Data also informs strategy: In 2020 Athletic bought a San Diego brewery from Ballast Point, in part because of statistics showing a high concentration of customers on the West Coast. E-commerce also gives Athletic a cheap and easy way to try out new beers (such as its blueberry IPA and an extra-special bitter) to identify winning flavors before undertaking a larger production run. Says Shufelt, “We get feedback straight from our customers and can test and improve new products before sending them to retailers.”

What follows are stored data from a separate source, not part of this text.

(** A shard other than [other] with room, if there is one, is found. *)
Lemma replacement_ok node other cap ms k :
  (k ≤ length ms)%nat →
  ∃ best, try_fold (replacement_step distance node other cap ms) (None, f32_infinity) (seq 0 k) = Ok best ∧
    match best.1 with
    | Some r => (r < k)%nat ∧ r ≠ other ∧ ∃ m, ms !! r = Some m ∧ zlen m < cap
    | None => best.2 = f32_infinity ∧ ∀ c m, (c < k)%nat → ms !! c = Some m → c ≠ other → cap <= zlen m
    end.
Proof.
  induction k as [|k IH]; intros Hk; [eexists; split; [done|]; cbn; split; [done|intros; lia]|].
  destruct IH as (best & E & Hb); [lia|]. rewrite seq_S, try_fold_app, E. cbn [mbind io_result_bind try_fold Nat.add].
  destruct (lookup_lt_is_Some_2 ms k) as [m Hm]; [lia|]. unfold replacement_step. rewrite Hm. cbn [expect mbind io_result_bind].
  destruct ((k =? other)%nat || (cap <=? zlen m)) eqn:Es; cbn [mbind io_result_bind].
  { eexists. split; [done|]. apply orb_true_iff in Es. destruct (best.1) as [r|]; [naive_solver lia|]. destruct Hb as [Hi Hb]. split; [done|].
    intros c m' Hc Hm' Hne. destruct (decide (c = k)) as [->|]; [|apply (Hb c); [lia|done|done]].
    destruct Es as [?%Nat.eqb_eq|?%Z.leb_le]; [done|]. rewrite Hm in Hm'. by injection Hm' as <-. }
  apply orb_false_iff in Es as [Ho%Nat.eqb_neq Hc%Z.leb_gt]. destruct (Hnum node k) as [Hu Hnan].
  destruct (f32_lt _ _ || _) eqn:Et; cbn [mbind io_result_bind].
  { eexists. split; [done|]. cbn [fst]. split_and!; [lia|done|by exists m]. }
  eexists. split; [done|]. destruct best as [[r|] d0]; cbn [fst snd] in *; [naive_solver lia|]. destruct Hb as [-> _]. exfalso.
  apply orb_false_iff in Et as [E1 E2]. rewrite andb_true_r in E2. destruct (f32_le_infinity _ Hu Hnan); congruence.
Qed.

Lemma room_exists n st shard m0 v other cap :
  shards_ok n st → memberships st !! shard = Some (m0 ++ [v]) → cap < zlen (m0 ++ [v]) →
  overlapping_shard_capacity (Z.of_nat n) (zlen (memberships st)) = Some cap →
  ¬ (∀ c m, (c < length (memberships st))%nat → <[shard := m0]> (memberships st) !! c = Some m → c ≠ other → cap <= zlen m).
Proof.
  intros Hok Hs Hover Hcap Hfull. destruct (capacity_spec n (length (memberships st)) cap Hcap) as (Hk & Hc0 & [[_ ->]|Hsum]).
  { pose proof (member_bound n st shard _ Hok Hs). unfold zlen in Hover. lia. }
  pose proof (concat_length_bound (<[shard := m0]> (memberships st)) other (Z.to_nat cap)) as Hb. rewrite length_insert in Hb.
  pose proof (Permutation_length (concat_pop (memberships st) shard m0 v Hs)) as Hl. cbn in Hl. pose proof (so_total _ _ Hok).
  assert (Z.to_nat cap * (length (memberships st) - 1) ≤ length (concat (<[shard := m0]> (memberships st))))%nat; [apply Hb|nia].
  intros i m Hi Hne. assert (i < length (memberships st))%nat by (apply lookup_lt_Some in Hi; by rewrite length_insert in Hi).
  pose proof (Hfull i m ltac:(done) Hi Hne). unfold zlen in *. lia.
Qed.

Record moved (st st' : Shards) (shard : nat) (cap : Z) (m0 : list Z) : Prop := {
  mv_concat : concat (memberships st') ≡ₚ concat (memberships st);
  mv_shard : memberships st' !! shard = Some m0;
  mv_length : length (memberships st') = length (memberships st);
  mv_bounded : ∀ s m m', s ≠ shard → memberships st !! s = Some m → memberships st' !! s = Some m' → zlen m <= cap → zlen m' <= cap;
}.
Lemma codes_length : zlen codes = zlen (ix_ids index) * code_size (ix_pq index).
Proof.
  unfold codes, zlen. pose proof (code_size_pos _ (wc_pq _ _ Hw)).
  rewrite (concat_rows_length (Z.to_nat (code_size (ix_pq index)))), length_fmap, length_seq; [lia|].
  apply Forall_fmap, Forall_forall. intros i _. cbn. apply length_code_of, Hw.
Qed.

Lemma codes_u8 : Forall u8 codes.
Proof. apply Forall_concat, Forall_fmap, Forall_forall. intros i _. cbn. apply code_of_u8; [apply Hw|done]. Qed.

(** One shard: the graph of either distance. *)
Lemma one_shard_built fuel :
  graph_build_shard_count threads sz index = Ok 1%nat →
  ∃ g l, build_graph X threads sz (R := R) fuel index codes 1 = Ok g ∧
    built (length (ix_ids index)) (Z.to_nat (bp_max_degree (ix_build_params index))) g l ∧
    ((2 ≤ length (ix_ids index))%nat → Forall (λ x, x ≠ []) l).
Proof.
  intros Hs. pose proof (one_shard_accepted X threads sz index Ht Hw Hs) as Hacc. unfold build_graph. cbn [Nat.ltb Nat.leb].
  destruct (bp_build_distance (ix_build_params index)); [by apply build_ok|].
  apply pq_build_ok; [exact _| |exact Hsmall]. pose proof (format_configuration_Ok _ _ _ _ (wc_config _ _ Hw)) as (Hd & _ & Hm & _).
  split; [done|]. split_and!; [apply Hw|apply Hw| |apply codes_u8|apply codes_length].
  pose proof (it_record _ Ht). pose proof (it_d _ Ht). destruct (bp_raw_vector_encoding (ix_build_params index)); cbn in *; lia.
Qed.

(** What follows the graph build. *)
Lemma prepare_after_graph fuel shards g l d :
  validate_for_write X threads index = Ok () → graph_build_shard_count threads sz index = Ok shards →
  build_graph X threads sz (R := R) fuel index codes shards = Ok g → built (length (ix_ids index)) d g l →
  (d ≤ Z.to_nat (bp_max_degree (ix_build_params index)))%nat → ((2 ≤ length (ix_ids index))%nat → Forall (λ x, x ≠ []) l) →
  ∃ prepared, prepare_build X threads sz (R := R) fuel index = Ok prepared ∧ prepared_ok index prepared.
Proof.
  intros Hv Hs Hg Hb Hd Hne. pose proof (wc_count _ _ Hw) as Hc. unfold zlen in Hc.
  destruct (relabel_built _ _ _ _ Hb ltac:(lia)) as (p & g' & l' & Ep & Eg & El & Hp & E0 & Hl & Hval & Hsort & Hreach & Hlink).
  unfold prepare_build. rewrite Hv. cbn [mbind io_result_bind]. rewrite Hs. cbn [mbind io_result_bind]. rewrite codes_encoded. cbn [mbind io_result_bind].
  rewrite Hg. cbn [mbind io_result_bind]. rewrite Ep. cbn [mbind io_result_bind]. rewrite Eg. cbn [mbind io_result_bind]. rewrite El. cbn [mbind io_result_bind].
  eexists. split; [reflexivity|]. split; cbn; [apply codes_length|by eexists|done|done| |done|done|auto].
  intros i x Hx. destruct (Hval i x Hx) as (? & ? & ?). split_and!; [lia|done|done].
Qed.

End Prepare.

(** ** A prepared index is writable *)

Lemma encode_raw_vector_total f16 fin v enc :
  zlen v * 4 < 2 ^ 64 → (enc = EncF16 → Forall (λ x, fin (f16 x) = true) v) → ∃ bytes, encode_raw_vector f16 fin v enc = Ok bytes.
Proof.
  intros Hl Hf. pose proof (zlen_nonneg v). unfold encode_raw_vector.
  rewrite (proj2 (checked_mul_Some 64 (zlen v) (element_size enc) _)) by (split; [reflexivity|destruct enc; cbn; lia]). cbn [or_input ok_or mbind io_result_bind].
  destruct enc; [by eexists|]. specialize (Hf eq_refl). apply try_fold_total. intros acc x Hx. rewrite Forall_forall in Hf.
  rewrite (Hf x Hx). by eexists.
Qed.

Section Writable.
Context (X : IndexKernels) (index : DiskAnnIndex) (prepared : PreparedDiskAnn).
Context (Ht : index_typed index) (Hw : write_checked X index) (Hsmall : zlen (ix_ids index) < 2 ^ 30) (Hp : prepared_ok index prepared).

Lemma po_old i : (i < length (ix_ids index))%nat →
  ∃ old, new_to_old (permutation prepared) !! i = Some old ∧ 0 <= old < zlen (ix_ids index).
Proof.
  intros Hi. destruct (po_permutation _ _ Hp) as (entry & Hl). destruct (lookup_lt_is_Some_2 (new_to_old (permutation prepared)) i) as [old Ho]; [by rewrite (lo_new _ _ _ Hl)|].
  exists old. split; [done|]. apply list_elem_of_lookup_2 in Ho. pose proof (lo_perm_new _ _ _ Hl) as Hperm. unfold is_permutation in Hperm. rewrite Hperm in Ho.
  apply list_elem_of_fmap in Ho as (j & -> & Hj%elem_of_seq). rewrite (lo_new _ _ _ Hl) in Hj. unfold zlen. lia.
Qed.

Lemma po_encodable i v : prepared_vector prepared index i = Ok v →
  ∃ bytes, encode_raw_vector (x_f16_from_f32 X) (x_f16_is_finite X) v (bp_raw_vector_encoding (ix_build_params index)) = Ok bytes.
Proof.
  intros Hv. unfold prepared_vector in Hv. bind_ok Hv as old Ho. apply expect_Ok, get_slice_Some in Hv as [Hin ->].
  apply encode_raw_vector_total.
  - unfold zlen, slice. rewrite length_take, length_drop. pose proof (it_record _ Ht). pose proof (it_d _ Ht).
    assert (ix_d index <= 2 ^ 32) by (destruct (bp_raw_vector_encoding (ix_build_params index)); cbn in *; lia). unfold_widths. lia.
  - intros Ee. unfold slice. apply Forall_take, Forall_drop, (wc_f16 _ _ Hw Ee).
Qed.

Lemma po_lists : lists_ok (graph_adjacency (graph prepared)) ∧
  Forall (λ ns, zlen ns <= bp_max_degree (ix_build_params index)) (graph_adjacency (graph prepared)).
Proof.
  pose proof (it_degree _ Ht). split; apply Forall_lookup; intros i x Hx; destruct (po_valid _ _ Hp i x Hx) as (Hl & _ & Hr); [|unfold zlen; lia].
  pose proof (format_configuration_Ok _ _ _ _ (wc_config _ _ Hw)) as (_ & _ & _ & _ & _ & Hdeg & _).
  split; [|unfold zlen; lia]. split.
  - eapply Forall_impl; [exact Hr|]. intros v [Hv _]. rewrite (po_length _ _ Hp) in Hv. unfold zlen in Hsmall. unfold_widths. lia.
  - apply StronglySorted_Sorted, (Forall_lookup_1 _ _ _ _ (po_sorted _ _ Hp) Hx).
Qed.

Lemma prefix_fits :
  0 <= vector_prefix index ∧ vector_prefix index + 4 * bp_max_degree (ix_build_params index) <= 4096.
Proof.
  pose proof (format_configuration_Ok _ _ _ _ (wc_config _ _ Hw)) as (_ & _ & _ & _ & _ & Hdeg & _).
  pose proof (format_configuration_page _ _ _ _ (wc_config _ _ Hw) (it_d _ Ht) (it_degree _ Ht) (it_record _ Ht)) as Hpage. pose proof (it_d _ Ht).
  unfold vector_prefix. destruct (bp_storage_layout (ix_build_params index)); [lia|]. specialize (Hpage eq_refl).
  destruct (bp_raw_vector_encoding (ix_build_params index)); cbn in *; lia.
Qed.

Lemma po_planned : ∃ layout, plan_adjacency_layout (graph_adjacency (graph prepared)) (vector_prefix index) = Ok layout ∧
  inside_pages (locators layout) ∧ 0 < page_count layout < 2 ^ 32.
Proof.
  destruct po_lists as [Hlists Hdegrees]. destruct prefix_fits as [Hprefix Hfit].
  pose proof (format_configuration_Ok _ _ _ _ (wc_config _ _ Hw)) as (_ & _ & _ & _ & Hdeg0 & Hdeg & _).
  assert (zlen (graph_adjacency (graph prepared)) = zlen (ix_ids index)) as Hlen by (unfold zlen; by rewrite (po_length _ _ Hp)).
  destruct (plan_loop_total (graph_adjacency (graph prepared)) (vector_prefix index) (bp_max_degree (ix_build_params index)) 0 0) as (locs & last & E & Hlast);
    [done|done|lia|lia|done|lia|rewrite Hlen; unfold_widths; lia|unfold DISKANN_PAGE_SIZE; lia|].
  exists (Layout locs (last + 1)). unfold plan_adjacency_layout. rewrite E. split; [done|]. cbn [locators page_count]. split; [|rewrite Hlen in Hlast; unfold_widths; lia].
  apply plan_loop_planned in E; [|lia]. destruct (decide (2 <= zlen (ix_ids index))) as [Htwo|Htwo].
  { eapply planned_nonempty_inside; try done; try lia. apply (po_linked _ _ Hp). unfold zlen in Htwo. lia. }
  pose proof (it_degree _ Ht). pose proof (planned_length _ _ _ _ _ _ E) as Hll. rewrite (po_length _ _ Hp) in Hll. apply Forall_lookup. intros i loc Hi.
  assert (i = 0)%nat as -> by (apply lookup_lt_Some in Hi; unfold zlen in Htwo; lia).
  destruct locs as [|loc' locs]; [done|]. injection Hi as <-. inversion E; subst.
  match goal with Hn : next_place 0 0 _ = _, Hb : byte_offset loc' = _ |- _ => unfold next_place in Hn; rewrite Hb;
    destruct (_ <? _); injection Hn as _ <- end; unfold DISKANN_PAGE_SIZE; lia.
Qed.

Lemma prepared_writable : ∃ layout new_ids rids h,
  writable (x_f16_from_f32 X) (x_f16_is_finite X) index prepared layout new_ids rids h.
Proof.
  destruct po_lists as [Hlists Hdegrees]. destruct po_planned as (layout & Hplan & Hinside & Hpages).
  destruct (prepared_row_ids_listed index prepared (it_ids _ Ht) po_old) as (ids & Hids & Hidl & Hid64 & _).
  pose proof (wc_count _ _ Hw) as Hc. assert (count_ok (length (ix_ids index))) as Hcount by (split; unfold zlen in Hc; lia).
  destruct (encode_from_fn_spec (length (ix_ids index)) (λ i, default 0 (ids !! i)) Hcount) as (rids & Hrids & Hst).
  { intros i Hi. destruct (lookup_lt_is_Some_2 ids i) as [x Hx]; [lia|]. rewrite Hx. exact (Forall_lookup_1 _ _ _ _ Hid64 Hx). }
  destruct (serialized_len_stored _ _ _ Hst (proj2 Hcount)) as [_ Hlen]. pose proof (length_section rids) as Hsec. pose proof (zlen_nonneg (row_id_payload rids)).
  pose proof (format_configuration_Ok _ _ _ _ (wc_config _ _ Hw)) as (Hd & Hm & Hmd & Hbits & Hdeg0 & Hdeg & Hs & _).
  pose proof (it_record _ Ht) as Hrec. pose proof (it_d _ Ht) as Hd0. pose proof (it_degree _ Ht). pose proof (m_pos _ (wc_pq _ _ Hw)).
  assert (ix_d index <= 2 ^ 31) as Hd31 by (destruct (bp_raw_vector_encoding (ix_build_params index)); cbn in *; lia). change (2 ^ 31) with 2147483648 in Hd31.
  destruct (for_layout_total (ix_d index) (zlen (ix_ids index)) (graph_entry_node (graph prepared)) (q_m (ix_pq index)) (q_nbits (ix_pq index))
    (ix_metric index) (ix_build_params index) (zlen (concat (row_id_section_chunks rids))) (page_count layout)) as (h & Hh);
    [apply Hw|done|lia|done|done|lia|rewrite (po_entry _ _ Hp); lia|done|unfold zlen in *; lia|].
  exists layout, ids, rids, h. split; try done; try apply Hw; try apply Hp; try apply po_old; try apply po_encodable; try apply Ht.
  - split_and!; [rewrite (wc_pq_d _ _ Hw); unfold_widths; lia|unfold_widths; lia|apply Ht].
  - rewrite (po_entry _ _ Hp). unfold_widths. assert (0 <= q_nbits (ix_pq index) <= 8) by lia.
    split; try (apply Ht); unfold_widths; unfold zlen in *; lia.
Qed.

End Writable.


Lemma demo_ix_typed : index_typed demo_ix.
Proof.
  split; [by vm_compute|by vm_compute| | |by vm_compute|by vm_compute|by vm_compute].
  - replace (ix_ids demo_ix) with [30; 10; 20] by (vm_compute; reflexivity). repeat (apply Forall_cons_2; [by vm_compute|]). constructor.
  - assert (forallb (λ x, (0 <=? x) && (x <? 4294967296)) (q_centroids (ix_pq demo_ix)) = true) as Hall by (vm_compute; reflexivity).
    apply Forall_forall. intros x Hx%list_elem_of_In. apply (proj1 (forallb_forall _ _) Hall) in Hx. unfold_widths. lia.
Qed.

With its two new breweries now fully operational, Athletic is rushing to get shelf space in more national grocers, big-box stores and liquor chains. There’s room to grow. Shufelt says Athletic is now in just 15% of U.S. retailers licensed to sell beer. “His competitive advantage is his war chest of capital,” says Greenwich Capital’s Andrew Dickow. “There’s no one else in the craft industry doing nonalcoholic beers that can match his marketing and advertising.” Athletic is also looking to spots that historically haven’t slung suds: convenience stores, coffee shops, delis, pharmacies—even vending machines. Says Shufelt: “There’s a huge opportunity to go where beer has never gone before.”


Déjà View

VICE BREAKERS

There has long been demand for guilt-free guilty pleasures. Here’s a brief history of goods without the good stuff.

1896

Cereal magnate John Kellogg creates America’s first commercial meat alternative, Nuttose, out of peanuts.

1905

German Ludwig Roselius treats coffee beans with benzene to create the first instant decaf, Sanka. By 1993, Sanka ranked fifth among instant coffees in the U.S., with $45 million in supermarket sales.

1952

No-Cal, America’s first sugar-free, zero-calorie soda, hits shelves. Marketed to diabetics and housewives, the brand is a hit but eventually goes flat amid competition from Diet Pepsi and Coke’s Tab.

1989

Philip Morris debuts Next (“nicotine extracted”) ciga­rettes. The smokes, which had some nicotine, were discontinued soon after.